Thursday, July 24, 2008

Slicing Through 'Surge' Propaganda: Haven't We Heard It All Before?


Full disclosure: I have no military background. I do have 30 years of experience as a professional journalist, and have known enough U.S. history, for long enough, that at 17, I earned 6 hours of college credit in that subject just by taking a test. Take those for whatever they're worth.

My perhaps-risky thesis: The "surge" in Iraq, now being touted as some kind of unequivocal success, is yet another deception in a military campaign that will be remembered as the war that keeps on costing.

Granted, al Qaeda in Iraq has apparently been dealt some crushing blows (for now), and U.S. military casualties are sharply down. These things are being widely reported as Democratic presidential candidate Barack Obama is on his overseas trip, which included a stop in Iraq.

But, the latter point, about the decline in U.S. casualties, reflects the ethnocentrism with which Americans tend to look at foreign conflicts. Juan Cole, writing on Informed Comment, points out:

Despite all the talk about Iraq being "calm," I'd like to point out that the month just before the last visit Barack Obama made to Iraq (he went in January, 2006), there were 537 civilian and ISF Iraqi casualties. In June of this year, 2008, there were 554 according to AP. These are official statistics gathered passively that probably only capture about 10 percent of the true toll.

That is, the Iraqi death toll is actually still worse now than the last time Obama was in Iraq! (See the bombings and shootings listed below for Sunday). The hype around last year's troop escalation obscures a simple fact: that Obama formed his views about the need for the US to leave Iraq at a time when its security situation was very similar to what it is now! Why a return to the bad situation in late 05 and early 06 should be greeted by the GOP as the veritable coming of the Messiah is beyond me. You have people like Joe Lieberman saying silly things like if it weren't for the troop escalation, Obama wouldn't be able to visit Iraq. Uh, he visited it before the troop escalation, just fine.

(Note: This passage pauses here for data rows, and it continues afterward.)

(** ** The cache the database sends *)
Lemma partition_wanted t a js found wanted i :
  partition_outputs t false a js = Ok (found, wanted) -> i ∈ js -> db_output t a i = None -> i ∈ wanted.
Proof using Type.
  unfold db_output. revert found wanted. induction js as [|j js IH]; intros found wanted H Hi Hn; [by apply not_elem_of_nil in Hi|]. cbn [partition_outputs] in H.
  destruct (id_to_output_on_chain (mk_output_id a j) false t) as [o|e|] eqn:Ej; [|destruct e; try done|done]; cbn [mbind result_bind] in H;
    destruct (partition_outputs t false a js) as [[f w]|?|]; try done; cbn [mbind result_bind] in H; injection H as <- <-;
    apply elem_of_cons in Hi as [->|Hi].
  - by rewrite Ej in Hn.
  - by eapply IH.
  - by left.
  - right. by eapply IH.
Qed.

Lemma query_outputs_wanted t ids cache a s i :
  query_outputs t ids = Ok cache -> ids !! a = Some s -> i ∈ s -> db_output t a i = None ->
  exists w, assoc a (wanted_outputs cache) = Some w /\ i ∈ w.
Proof using Type.
  unfold query_outputs, query. cbn [map_request]. unfold outputs_request. intros H Ha Hi Hn.
  assert ((a, elements s) ∈ map (fun p => (p.1, elements p.2)) (map_to_list ids)) as Hin.
  { apply list_elem_of_fmap. exists (a, s). split; [done|]. by apply elem_of_map_to_list. }
  assert (NoDup (map (fun p => (p.1, elements p.2)) (map_to_list ids)).*1) as Hnd.
  { rewrite <- list_fmap_compose. apply NoDup_fst_map_to_list. }
  set (outs := map _ (map_to_list ids)) in *. clearbody outs. destruct (numbers_with_amounts t outs.*1) as [m|?|]; try done. cbn [mbind result_bind] in H.
  destruct (collect _ outs) as [parts|?|] eqn:Ec; try done. cbn [mbind result_bind map_err unwrap] in H. injection H as <-. cbn [wanted_outputs].
  apply collect_Ok_inv in Ec. induction Ec as [|[a' js] [p1 p2] outs' parts' Hx _ IH]; [by apply not_elem_of_nil in Hin|].
  destruct (partition_outputs t false a' js) as [[f w]|?|] eqn:Ep; try done. cbn [mbind result_bind] in Hx. injection Hx as <- <-.
  cbn [fmap list_fmap snd]. rewrite assoc_cons. cbn in Hnd. apply NoDup_cons in Hnd as [Hnn Hnd]. apply elem_of_cons in Hin as [Heq|Hin].
  - injection Heq as <- <-. rewrite Z.eqb_refl. exists w. split; [done|]. eapply partition_wanted; [done| |done]. by apply elem_of_elements.
  - rewrite (proj2 (Z.eqb_neq _ _)); [by apply IH|]. intros ->. apply Hnn. apply list_elem_of_fmap. by exists (a, elements s).
Qed.

Lemma query_outputs_numbers t ids cache a : query_outputs t ids = Ok cache -> number_of_outputs cache !! a = (fun _ => db_number t a) <$> ids !! a.
Proof using Type.
  unfold query_outputs, query. cbn [map_request]. unfold outputs_request.
  destruct (numbers_with_amounts t _) as [m|?|] eqn:En; try done. cbn [mbind result_bind].
  destruct (collect _ _) as [parts|?|]; try done. cbn [mbind result_bind map_err unwrap]. intros [= <-]. cbn [number_of_outputs].
  rewrite (numbers_with_amounts_spec _ _ _ En). rewrite <- list_fmap_compose. change (fst ∘ _) with (fst : Z * gset Z -> Z).
  destruct (ids !! a) as [s|] eqn:Ea.
  - rewrite decide_True; [done|]. apply list_elem_of_fmap. exists (a, s). split; [done|]. by apply elem_of_map_to_list.
  - rewrite decide_False; [done|]. intros ([a' s] & -> & Hin)%list_elem_of_fmap. apply elem_of_map_to_list in Hin. cbn in Ea. congruence.
Qed.

Lemma db_output_out_at {L : DalekLaws O C} chain t a i : valid_chain chain -> stores chain t -> is_u 64 a -> db_output t a i = out_at (chain_txs chain) a i.
Proof using Type. intros Hv Hst Hu. unfold db_output. rewrite (output_request chain t a i Hv Hst Hu). by destruct (out_at _ a i). Qed.

Lemma db_number_count chain t a : stores chain t -> db_number t a = out_count (chain_txs chain) a.
Proof using Type. intros Hst. unfold db_number. by rewrite (number_request chain t a Hst). Qed.

Lemma query_outputs_tracks {L : DalekLaws O C} chain t ids cache :
  valid_chain chain -> stores chain t -> (forall a s, ids !! a = Some s -> is_u 64 a) ->
  query_outputs t ids = Ok cache -> tracks ids (chain_outs (chain_txs chain)) cache.
Proof using Type.
  intros Hv Hst Hu Hq. pose proof (query_outputs_spec _ _ _ Hq) as [H1 H2]. split.
  - intros a. rewrite (query_outputs_numbers _ _ _ a Hq). destruct (ids !! a); [|done]. cbn. by rewrite (db_number_count chain t a Hst).
  - intros a s i Ha Hi. rewrite (H1 a s i Ha Hi). apply (db_output_out_at chain t a i Hv Hst). by eapply Hu.
  - intros a s i Ha Hi Hn. apply (query_outputs_wanted t ids cache a s i Hq Ha Hi). rewrite (db_output_out_at chain t a i Hv Hst); [done|]. by eapply Hu.
Qed.

Lemma add_blocks_track {E} {L : DalekLaws O C} {ML : MoneroOxideLaws O T} ids chain new cache :
  valid_chain (chain ++ new) ->
  Forall (fun b => cache_shape true (BlockRules.miner_transaction (block b)) /\ Forall (fun x => cache_shape false (v_tx x)) (txs b)) new ->
  tracks ids (chain_outs (chain_txs chain)) cache ->
  exists cache', try_fold (fun cache b => add_block_to_cache (E := E) b cache) cache new = Ok cache' /\ tracks ids (chain_outs (chain_txs (chain ++ new))) cache'.
Proof using Type.
  revert chain cache. induction new as [|b new IH]; intros chain cache Hv Hs Ht; cbn [try_fold]; [rewrite app_nil_r; by eexists|].
  rewrite cons_middle, app_assoc in Hv |- *. apply List.Forall_cons_iff in Hs as [[Hm Hx] Hs].
  destruct (add_block_tracks (E := E) ids chain b cache (valid_chain_prefix _ _ Hv) Hm Hx Ht) as (c1 & -> & Ht1). cbn [mbind result_bind]. by apply IH.
Qed.

(** C25. The output cache of a batch of blocks. Filled from a stored chain for a set of output
    ids and then given the verified blocks of the batch one after the other, the cache
    takes them all without a panic and answers, for every id it was built for and for the
    number of outputs of every amount, what the database would answer once those blocks
    were stored: ring members of a later block may be outputs of an earlier block of the
    same batch. *)
Theorem output_cache_follows_chain {E} {L : DalekLaws O C} {ML : MoneroOxideLaws O T} chain new t t' ids cache :
  valid_chain (chain ++ new) -> stores chain t -> stores (chain ++ new) t' -> (forall a s, ids !! a = Some s -> is_u 64 a) ->
  Forall (fun b => cache_shape true (BlockRules.miner_transaction (block b)) /\ Forall (fun x => cache_shape false (v_tx x)) (txs b)) new ->
  query_outputs t ids = Ok cache ->
  exists cache', try_fold (fun cache b => add_block_to_cache (E := E) b cache) cache new = Ok cache' /\
    forall a s, ids !! a = Some s ->
      (forall i, i ∈ s -> get_output_of cache' a i = db_output t' a i) /\ number_outs_with_amount cache' a = db_number t' a.
Proof using Type.
  intros Hv Hst Hst' Hu Hs Hq. pose proof (query_outputs_tracks chain t ids cache (valid_chain_prefix _ _ Hv) Hst Hu Hq) as Ht.
  destruct (add_blocks_track (E := E) ids chain new cache Hv Hs Ht) as (cache' & -> & [H1 H2 _]). exists cache'. split; [done|].
  intros a s Ha. pose proof (Hu a s Ha) as Hua. split.
  - intros i Hi. rewrite (H2 a s i Ha Hi). symmetry. by apply (db_output_out_at (chain ++ new)).
  - unfold number_outs_with_amount. rewrite H1, Ha. cbn. by rewrite (db_number_count (chain ++ new) t' a Hst').
Qed.

End cache.

(** ** On the chain of three blocks

    The third block has the first ring-CT output, which the cache was asked for before. *)
Import Transparent TestHelpers TestStore TestVerify.

Lemma output_cache_follows_chain_witness :
  exists cache cache', query_outputs (TestStore.db 2) {[0 := {[0]}]} = Ok cache /\
    add_block_to_cache (E := ()) TestStore.third cache = Ok cache' /\
    get_output_of cache 0 0 = None /\ get_output_of cache' 0 0 = db_output (TestStore.db 3) 0 0.
Proof.
  destruct (query_outputs (TestStore.db 2) {[0 := {[0]}]}) as [cache|?|] eqn:Eq; [|vm_compute in Eq; discriminate|vm_compute in Eq; discriminate].
  destruct (output_cache_follows_chain (E := ()) [TestStore.genesis; TestStore.second] [TestStore.third] (TestStore.db 2) (TestStore.db 3) {[0 := {[0]}]} cache)
    as (cache' & H1 & H2).
  - apply TestStore.valid.
  - apply (TestStore.db_stores 2).
  - apply (TestStore.db_stores 3).
  - intros a s Ha. apply lookup_singleton_Some in Ha as [<- _]. unfold is_u. lia.
  - repeat constructor; done.
  - exact Eq.
  - exists cache, cache'. split; [reflexivity|]. split; [cbn [try_fold] in H1; by destruct (add_block_to_cache (E := ()) TestStore.third cache) as [c|?|]; [injection H1 as <-| |]|].
    split; [vm_compute in Eq; injection Eq as <-; vm_compute; reflexivity|]. apply (H2 0 {[0]}); [apply lookup_singleton_eq|by apply elem_of_singleton].
Defined.
End OutputCacheFacts.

To read the entire Cole article, click here.

What we seem to be hearing is that when fewer Americans are being killed and maimed as a result of the "surge," that makes it an unequivocal success. When the furrenurs is gettin' whacked a little faster than they wuz two and a half years ago, well, that's their tough luck. It's an A-Murkan world.

And, we've heard all this before, at other times and in other places. And it hasn't been so long since we've heard it. I seem to recall that "we" (in the editorial sense) were supposed to have pretty much routed the Taliban and their al Qaeda allies in Afghanistan. Been reading or hearing any news from there lately? It ain't over till it's over. And that one, the war "we" actually have reasonable justification for, is far from over.

I also seem to recall a day in 2003 when, just weeks after the invasion of Iraq, Il Doofus staged a landing on the deck of an aircraft carrier and declared major military operations in Iraq to be over.

The MSM mouthpieces remain very much on the Pentagon bandwagon (not to mention the Straitjacket Express), with a mantra of "Obama was dead wrong" on the outcome of the "surge."

True, Obama didn't call it right in predicting that the "surge" would bring an increase in violence.

But, given the continued toll on Iraqi civilians, reports of success seem greatly exaggerated. I think the "surge" could be pronounced a success on the day that there are no unusual civilian deaths in Iraq, that the millions of refugees can return home safely, and that a stable Iraqi government can be elected without being propped up by a U.S. military presence. Perhaps in 100 years?

I'll venture a possibly risky prediction, but one firmly based on recent U.S. history.

In January 1973, the Nixon administration finally reached that elusive "peace with honor" deal with North Vietnam. The "peace" lasted a while. Then, a couple of years later, communist troops were overrunning South Vietnam. The American people were so sick of that bottomless pit of lives and money that they said a loud and resounding "NO" when the Ford administration had the nerve to propose that "we" go back in there.

The bottom line is that the U.S. is an occupier in a land generally hostile to the occupation. And, it should come as no surprise that the resistance will hide and play possum with every "surge" that our taxpayers can be conned into bankrolling. That's the name of the game in guerrilla warfare.

I'll gamble, and predict an outcome similar to the previously cited ones. For Americans, this will be the war that keeps on costing.

Manifesto Joe Is An Underground Writer Living In Texas.


Anonymous said...

This war is costing us $3 trillion, according to Nobel Prize-winning economist Joseph E. Stiglitz (and he notes that this is a conservative estimate).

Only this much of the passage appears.